WORK TASK: Of all the entries below, retype only the lines from the one with "assert (HL : lower_bound false 1 2" through the one with "assert (H : (Z.to_nat", exactly as they appear.

==*==

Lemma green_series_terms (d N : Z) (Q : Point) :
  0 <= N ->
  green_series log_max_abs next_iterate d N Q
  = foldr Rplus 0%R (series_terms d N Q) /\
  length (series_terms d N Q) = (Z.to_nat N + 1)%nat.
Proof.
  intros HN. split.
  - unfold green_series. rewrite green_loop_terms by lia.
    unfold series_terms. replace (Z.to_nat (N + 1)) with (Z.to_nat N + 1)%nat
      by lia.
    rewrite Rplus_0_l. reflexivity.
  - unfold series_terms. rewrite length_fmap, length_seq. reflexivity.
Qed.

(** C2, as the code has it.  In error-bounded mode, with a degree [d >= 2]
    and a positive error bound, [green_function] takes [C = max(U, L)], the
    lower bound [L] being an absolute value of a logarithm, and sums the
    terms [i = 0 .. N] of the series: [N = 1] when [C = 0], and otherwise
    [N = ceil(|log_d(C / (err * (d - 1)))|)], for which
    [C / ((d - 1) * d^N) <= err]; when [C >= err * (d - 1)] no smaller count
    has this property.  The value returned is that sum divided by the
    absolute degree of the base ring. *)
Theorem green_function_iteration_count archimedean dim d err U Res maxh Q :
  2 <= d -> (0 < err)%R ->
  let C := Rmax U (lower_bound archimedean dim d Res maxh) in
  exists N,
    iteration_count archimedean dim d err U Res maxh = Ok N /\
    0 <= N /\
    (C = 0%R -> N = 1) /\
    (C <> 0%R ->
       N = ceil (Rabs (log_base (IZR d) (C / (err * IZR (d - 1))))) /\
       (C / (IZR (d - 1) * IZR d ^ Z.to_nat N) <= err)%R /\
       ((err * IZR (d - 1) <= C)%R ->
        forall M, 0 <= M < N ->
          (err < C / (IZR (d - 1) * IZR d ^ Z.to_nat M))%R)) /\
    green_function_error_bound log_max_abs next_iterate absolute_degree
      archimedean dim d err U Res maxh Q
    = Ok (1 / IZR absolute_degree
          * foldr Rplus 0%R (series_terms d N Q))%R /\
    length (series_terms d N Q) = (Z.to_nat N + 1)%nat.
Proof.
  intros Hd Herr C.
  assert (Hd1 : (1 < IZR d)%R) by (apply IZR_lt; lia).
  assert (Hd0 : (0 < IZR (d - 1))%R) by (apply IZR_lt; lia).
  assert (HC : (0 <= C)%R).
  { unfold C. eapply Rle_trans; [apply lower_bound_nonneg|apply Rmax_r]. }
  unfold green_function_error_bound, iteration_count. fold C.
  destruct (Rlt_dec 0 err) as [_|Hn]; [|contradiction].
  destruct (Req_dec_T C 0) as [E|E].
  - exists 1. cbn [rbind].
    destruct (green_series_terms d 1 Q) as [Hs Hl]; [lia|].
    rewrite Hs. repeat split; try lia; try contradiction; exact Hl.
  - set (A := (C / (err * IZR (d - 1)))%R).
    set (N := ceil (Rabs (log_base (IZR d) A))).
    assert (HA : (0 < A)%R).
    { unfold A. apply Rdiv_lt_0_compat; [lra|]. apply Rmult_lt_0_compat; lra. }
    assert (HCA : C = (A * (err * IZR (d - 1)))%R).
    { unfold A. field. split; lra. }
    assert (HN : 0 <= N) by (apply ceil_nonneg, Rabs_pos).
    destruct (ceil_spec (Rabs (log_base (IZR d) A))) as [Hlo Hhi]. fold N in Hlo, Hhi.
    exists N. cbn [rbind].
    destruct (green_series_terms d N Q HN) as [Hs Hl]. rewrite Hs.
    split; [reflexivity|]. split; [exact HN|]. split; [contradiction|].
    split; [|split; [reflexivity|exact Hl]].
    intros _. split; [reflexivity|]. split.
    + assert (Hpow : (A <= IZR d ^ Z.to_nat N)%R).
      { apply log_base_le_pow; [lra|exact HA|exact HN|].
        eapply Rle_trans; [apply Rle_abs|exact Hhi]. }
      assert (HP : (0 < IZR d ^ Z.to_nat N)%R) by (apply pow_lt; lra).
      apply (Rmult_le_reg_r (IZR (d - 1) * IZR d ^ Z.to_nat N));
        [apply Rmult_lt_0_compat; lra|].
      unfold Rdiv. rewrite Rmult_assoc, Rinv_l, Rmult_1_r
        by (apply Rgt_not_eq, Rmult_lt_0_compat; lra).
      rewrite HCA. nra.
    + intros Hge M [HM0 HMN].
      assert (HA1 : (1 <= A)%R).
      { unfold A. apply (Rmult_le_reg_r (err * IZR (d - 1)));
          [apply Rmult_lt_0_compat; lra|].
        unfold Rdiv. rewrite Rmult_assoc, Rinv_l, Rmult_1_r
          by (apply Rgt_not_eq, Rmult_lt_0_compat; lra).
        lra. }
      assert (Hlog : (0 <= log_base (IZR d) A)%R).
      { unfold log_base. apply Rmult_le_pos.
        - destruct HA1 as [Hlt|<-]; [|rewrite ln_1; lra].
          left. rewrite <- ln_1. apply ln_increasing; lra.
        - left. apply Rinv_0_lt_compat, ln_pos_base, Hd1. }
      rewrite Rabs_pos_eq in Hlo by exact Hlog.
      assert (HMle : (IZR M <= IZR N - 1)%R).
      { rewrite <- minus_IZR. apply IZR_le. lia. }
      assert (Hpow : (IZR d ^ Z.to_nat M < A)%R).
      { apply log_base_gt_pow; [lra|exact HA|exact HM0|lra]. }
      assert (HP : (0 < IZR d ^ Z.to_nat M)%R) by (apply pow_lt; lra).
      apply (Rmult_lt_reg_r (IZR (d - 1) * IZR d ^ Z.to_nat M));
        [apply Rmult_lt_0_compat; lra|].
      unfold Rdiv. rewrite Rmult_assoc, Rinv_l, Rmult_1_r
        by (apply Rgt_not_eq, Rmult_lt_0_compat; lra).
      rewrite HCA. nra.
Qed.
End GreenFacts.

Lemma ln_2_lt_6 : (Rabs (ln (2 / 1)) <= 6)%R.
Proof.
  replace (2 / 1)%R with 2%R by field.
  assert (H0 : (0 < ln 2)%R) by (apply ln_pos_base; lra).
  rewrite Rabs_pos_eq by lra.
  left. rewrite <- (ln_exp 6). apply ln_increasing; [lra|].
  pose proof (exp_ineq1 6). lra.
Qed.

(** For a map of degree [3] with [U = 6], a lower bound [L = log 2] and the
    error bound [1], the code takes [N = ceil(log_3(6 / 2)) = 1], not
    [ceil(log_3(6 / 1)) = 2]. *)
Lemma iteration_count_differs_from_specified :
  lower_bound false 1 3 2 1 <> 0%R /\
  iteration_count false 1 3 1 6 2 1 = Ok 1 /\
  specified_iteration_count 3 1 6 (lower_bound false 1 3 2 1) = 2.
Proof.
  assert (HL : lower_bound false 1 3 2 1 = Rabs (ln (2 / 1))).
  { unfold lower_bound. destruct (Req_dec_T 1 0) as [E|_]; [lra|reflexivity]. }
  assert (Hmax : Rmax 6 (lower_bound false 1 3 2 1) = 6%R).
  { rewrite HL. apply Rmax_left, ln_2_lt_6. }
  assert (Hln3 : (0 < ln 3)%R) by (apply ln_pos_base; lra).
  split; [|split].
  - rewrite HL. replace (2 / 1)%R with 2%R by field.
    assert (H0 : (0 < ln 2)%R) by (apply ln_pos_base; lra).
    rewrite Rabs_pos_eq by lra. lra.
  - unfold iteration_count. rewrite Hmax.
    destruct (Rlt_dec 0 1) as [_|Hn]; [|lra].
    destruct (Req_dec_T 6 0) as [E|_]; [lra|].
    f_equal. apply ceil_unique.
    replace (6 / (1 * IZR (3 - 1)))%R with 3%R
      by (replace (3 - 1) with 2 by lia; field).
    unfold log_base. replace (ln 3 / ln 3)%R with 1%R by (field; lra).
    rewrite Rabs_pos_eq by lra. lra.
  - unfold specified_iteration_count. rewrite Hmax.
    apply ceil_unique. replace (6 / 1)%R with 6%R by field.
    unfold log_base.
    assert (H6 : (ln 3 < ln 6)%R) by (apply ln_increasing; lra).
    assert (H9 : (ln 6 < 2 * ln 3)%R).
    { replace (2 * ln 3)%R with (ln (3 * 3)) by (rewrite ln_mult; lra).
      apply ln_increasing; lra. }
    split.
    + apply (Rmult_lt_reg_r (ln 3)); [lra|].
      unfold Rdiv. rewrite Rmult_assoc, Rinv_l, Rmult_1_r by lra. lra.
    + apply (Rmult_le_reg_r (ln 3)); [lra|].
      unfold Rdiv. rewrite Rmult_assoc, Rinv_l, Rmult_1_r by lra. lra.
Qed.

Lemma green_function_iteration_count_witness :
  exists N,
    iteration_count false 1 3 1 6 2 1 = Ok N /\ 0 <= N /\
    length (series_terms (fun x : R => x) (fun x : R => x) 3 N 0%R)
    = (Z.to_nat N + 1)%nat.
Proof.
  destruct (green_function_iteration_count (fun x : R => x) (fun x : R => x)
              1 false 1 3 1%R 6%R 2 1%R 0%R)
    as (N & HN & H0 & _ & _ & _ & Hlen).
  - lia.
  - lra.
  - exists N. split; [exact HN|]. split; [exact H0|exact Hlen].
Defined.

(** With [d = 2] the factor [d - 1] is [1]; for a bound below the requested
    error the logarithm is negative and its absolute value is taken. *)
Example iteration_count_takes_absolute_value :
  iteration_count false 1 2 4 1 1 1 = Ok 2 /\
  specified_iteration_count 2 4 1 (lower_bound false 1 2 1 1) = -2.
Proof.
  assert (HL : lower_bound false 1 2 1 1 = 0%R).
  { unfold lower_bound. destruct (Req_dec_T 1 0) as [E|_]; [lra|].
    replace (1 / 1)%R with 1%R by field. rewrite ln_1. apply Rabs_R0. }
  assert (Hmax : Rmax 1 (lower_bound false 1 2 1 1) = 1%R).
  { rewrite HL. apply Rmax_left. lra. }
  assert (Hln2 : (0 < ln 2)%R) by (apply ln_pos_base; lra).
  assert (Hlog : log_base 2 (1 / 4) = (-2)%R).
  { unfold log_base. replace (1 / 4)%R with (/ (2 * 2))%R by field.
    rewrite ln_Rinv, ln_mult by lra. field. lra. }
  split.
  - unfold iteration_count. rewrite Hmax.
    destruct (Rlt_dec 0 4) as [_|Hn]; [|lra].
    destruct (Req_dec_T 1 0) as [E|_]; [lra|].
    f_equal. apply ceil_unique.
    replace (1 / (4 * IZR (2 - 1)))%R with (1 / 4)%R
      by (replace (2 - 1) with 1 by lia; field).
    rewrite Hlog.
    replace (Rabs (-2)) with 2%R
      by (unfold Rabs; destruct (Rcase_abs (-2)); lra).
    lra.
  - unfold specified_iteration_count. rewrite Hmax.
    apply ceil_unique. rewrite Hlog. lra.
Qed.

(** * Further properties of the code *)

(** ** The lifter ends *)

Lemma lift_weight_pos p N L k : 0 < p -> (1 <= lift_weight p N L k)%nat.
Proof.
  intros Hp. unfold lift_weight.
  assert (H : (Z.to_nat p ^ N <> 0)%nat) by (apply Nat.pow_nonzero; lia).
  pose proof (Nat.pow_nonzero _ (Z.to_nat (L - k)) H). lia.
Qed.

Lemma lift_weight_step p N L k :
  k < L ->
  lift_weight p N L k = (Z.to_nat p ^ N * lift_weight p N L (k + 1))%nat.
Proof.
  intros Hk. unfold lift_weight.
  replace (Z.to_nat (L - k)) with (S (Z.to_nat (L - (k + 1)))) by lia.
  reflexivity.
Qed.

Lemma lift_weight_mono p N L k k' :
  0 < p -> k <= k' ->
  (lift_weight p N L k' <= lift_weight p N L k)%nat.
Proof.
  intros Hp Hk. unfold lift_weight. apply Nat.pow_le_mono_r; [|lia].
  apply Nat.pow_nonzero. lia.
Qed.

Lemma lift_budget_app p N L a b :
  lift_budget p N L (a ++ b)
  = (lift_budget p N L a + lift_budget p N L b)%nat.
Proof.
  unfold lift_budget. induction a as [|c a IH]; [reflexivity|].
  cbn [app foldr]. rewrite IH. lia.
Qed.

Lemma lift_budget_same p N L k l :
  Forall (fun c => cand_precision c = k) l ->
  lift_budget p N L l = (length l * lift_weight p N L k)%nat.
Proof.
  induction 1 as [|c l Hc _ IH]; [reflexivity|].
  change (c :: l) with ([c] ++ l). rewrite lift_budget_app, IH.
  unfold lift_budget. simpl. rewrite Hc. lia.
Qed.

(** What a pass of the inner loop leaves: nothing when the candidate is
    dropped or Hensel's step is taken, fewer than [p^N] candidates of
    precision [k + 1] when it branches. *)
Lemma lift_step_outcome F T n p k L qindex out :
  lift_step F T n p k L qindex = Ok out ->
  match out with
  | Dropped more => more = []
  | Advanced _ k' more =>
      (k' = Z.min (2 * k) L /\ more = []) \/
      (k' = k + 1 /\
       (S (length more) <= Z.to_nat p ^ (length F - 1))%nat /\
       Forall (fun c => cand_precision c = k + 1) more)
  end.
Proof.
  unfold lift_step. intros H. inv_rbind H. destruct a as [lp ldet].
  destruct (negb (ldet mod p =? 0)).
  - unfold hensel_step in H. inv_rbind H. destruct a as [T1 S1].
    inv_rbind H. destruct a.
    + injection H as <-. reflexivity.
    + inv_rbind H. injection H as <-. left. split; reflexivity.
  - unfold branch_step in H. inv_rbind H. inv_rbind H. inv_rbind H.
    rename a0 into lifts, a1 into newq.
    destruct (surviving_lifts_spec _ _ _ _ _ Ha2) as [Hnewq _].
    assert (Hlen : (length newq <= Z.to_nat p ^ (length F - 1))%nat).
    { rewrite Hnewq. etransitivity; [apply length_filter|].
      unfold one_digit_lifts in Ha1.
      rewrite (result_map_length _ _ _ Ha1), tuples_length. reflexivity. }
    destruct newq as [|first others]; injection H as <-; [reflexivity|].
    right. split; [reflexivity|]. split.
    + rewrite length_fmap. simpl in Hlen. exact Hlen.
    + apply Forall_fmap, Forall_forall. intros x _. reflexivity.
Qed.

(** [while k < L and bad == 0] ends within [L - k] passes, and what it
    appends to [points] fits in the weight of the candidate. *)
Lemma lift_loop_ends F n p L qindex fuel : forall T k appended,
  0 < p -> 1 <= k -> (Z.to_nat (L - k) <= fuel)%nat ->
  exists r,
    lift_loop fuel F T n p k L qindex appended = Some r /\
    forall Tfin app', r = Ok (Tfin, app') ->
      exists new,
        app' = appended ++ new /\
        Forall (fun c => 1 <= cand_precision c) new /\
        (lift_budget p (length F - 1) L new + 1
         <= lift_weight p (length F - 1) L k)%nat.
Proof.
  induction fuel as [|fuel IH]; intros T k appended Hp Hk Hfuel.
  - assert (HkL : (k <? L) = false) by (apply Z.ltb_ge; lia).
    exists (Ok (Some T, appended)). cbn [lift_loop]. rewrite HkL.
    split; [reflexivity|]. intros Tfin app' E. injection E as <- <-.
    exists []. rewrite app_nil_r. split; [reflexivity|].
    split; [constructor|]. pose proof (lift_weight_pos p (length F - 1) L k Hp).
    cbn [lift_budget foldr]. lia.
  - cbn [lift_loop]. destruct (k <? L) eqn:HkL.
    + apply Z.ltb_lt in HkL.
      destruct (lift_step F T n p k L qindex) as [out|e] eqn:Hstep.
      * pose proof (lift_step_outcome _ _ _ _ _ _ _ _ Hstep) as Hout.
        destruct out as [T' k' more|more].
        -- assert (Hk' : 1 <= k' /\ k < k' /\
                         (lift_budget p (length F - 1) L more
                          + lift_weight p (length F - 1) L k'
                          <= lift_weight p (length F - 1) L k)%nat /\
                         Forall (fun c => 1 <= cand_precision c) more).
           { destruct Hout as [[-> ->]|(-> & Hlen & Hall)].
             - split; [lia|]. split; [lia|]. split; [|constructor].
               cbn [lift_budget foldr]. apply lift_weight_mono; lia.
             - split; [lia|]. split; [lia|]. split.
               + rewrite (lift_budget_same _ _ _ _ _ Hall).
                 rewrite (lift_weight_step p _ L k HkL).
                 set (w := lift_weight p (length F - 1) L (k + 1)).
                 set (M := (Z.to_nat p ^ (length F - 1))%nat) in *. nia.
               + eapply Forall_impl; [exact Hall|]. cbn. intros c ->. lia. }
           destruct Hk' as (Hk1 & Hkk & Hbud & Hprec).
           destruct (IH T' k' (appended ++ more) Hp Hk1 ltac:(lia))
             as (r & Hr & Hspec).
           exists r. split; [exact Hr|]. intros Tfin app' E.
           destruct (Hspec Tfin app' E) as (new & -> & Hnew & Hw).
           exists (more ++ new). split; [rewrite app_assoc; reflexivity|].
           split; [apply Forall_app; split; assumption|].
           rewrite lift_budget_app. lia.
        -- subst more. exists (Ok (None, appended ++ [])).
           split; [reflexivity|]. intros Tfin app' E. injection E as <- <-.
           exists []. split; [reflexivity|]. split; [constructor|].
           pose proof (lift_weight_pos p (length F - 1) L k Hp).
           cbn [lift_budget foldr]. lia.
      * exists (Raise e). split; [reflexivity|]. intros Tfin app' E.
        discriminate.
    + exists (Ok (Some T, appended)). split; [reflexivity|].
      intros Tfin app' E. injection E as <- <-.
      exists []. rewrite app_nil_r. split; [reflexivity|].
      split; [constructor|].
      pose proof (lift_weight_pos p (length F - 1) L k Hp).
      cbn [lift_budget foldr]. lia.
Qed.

==*==

RESPONSE TO THIS TASK:
  assert (HL : lower_bound false 1 2 1 1 = 0%R).
  { unfold lower_bound. destruct (Req_dec_T 1 0) as [E|_]; [lra|].
    replace (1 / 1)%R with 1%R by field. rewrite ln_1. apply Rabs_R0. }
  assert (Hmax : Rmax 1 (lower_bound false 1 2 1 1) = 1%R).
  { rewrite HL. apply Rmax_left. lra. }
  assert (Hln2 : (0 < ln 2)%R) by (apply ln_pos_base; lra).
  assert (Hlog : log_base 2 (1 / 4) = (-2)%R).
  { unfold log_base. replace (1 / 4)%R with (/ (2 * 2))%R by field.
    rewrite ln_Rinv, ln_mult by lra. field. lra. }
  split.
  - unfold iteration_count. rewrite Hmax.
    destruct (Rlt_dec 0 4) as [_|Hn]; [|lra].
    destruct (Req_dec_T 1 0) as [E|_]; [lra|].
    f_equal. apply ceil_unique.
    replace (1 / (4 * IZR (2 - 1)))%R with (1 / 4)%R
      by (replace (2 - 1) with 1 by lia; field).
    rewrite Hlog.
    replace (Rabs (-2)) with 2%R
      by (unfold Rabs; destruct (Rcase_abs (-2)); lra).
    lra.
  - unfold specified_iteration_count. rewrite Hmax.
    apply ceil_unique. rewrite Hlog. lra.
Qed.

(** * Further properties of the code *)

(** ** The lifter ends *)

Lemma lift_weight_pos p N L k : 0 < p -> (1 <= lift_weight p N L k)%nat.
Proof.
  intros Hp. unfold lift_weight.
  assert (H : (Z.to_nat p ^ N <> 0)%nat) by (apply Nat.pow_nonzero; lia).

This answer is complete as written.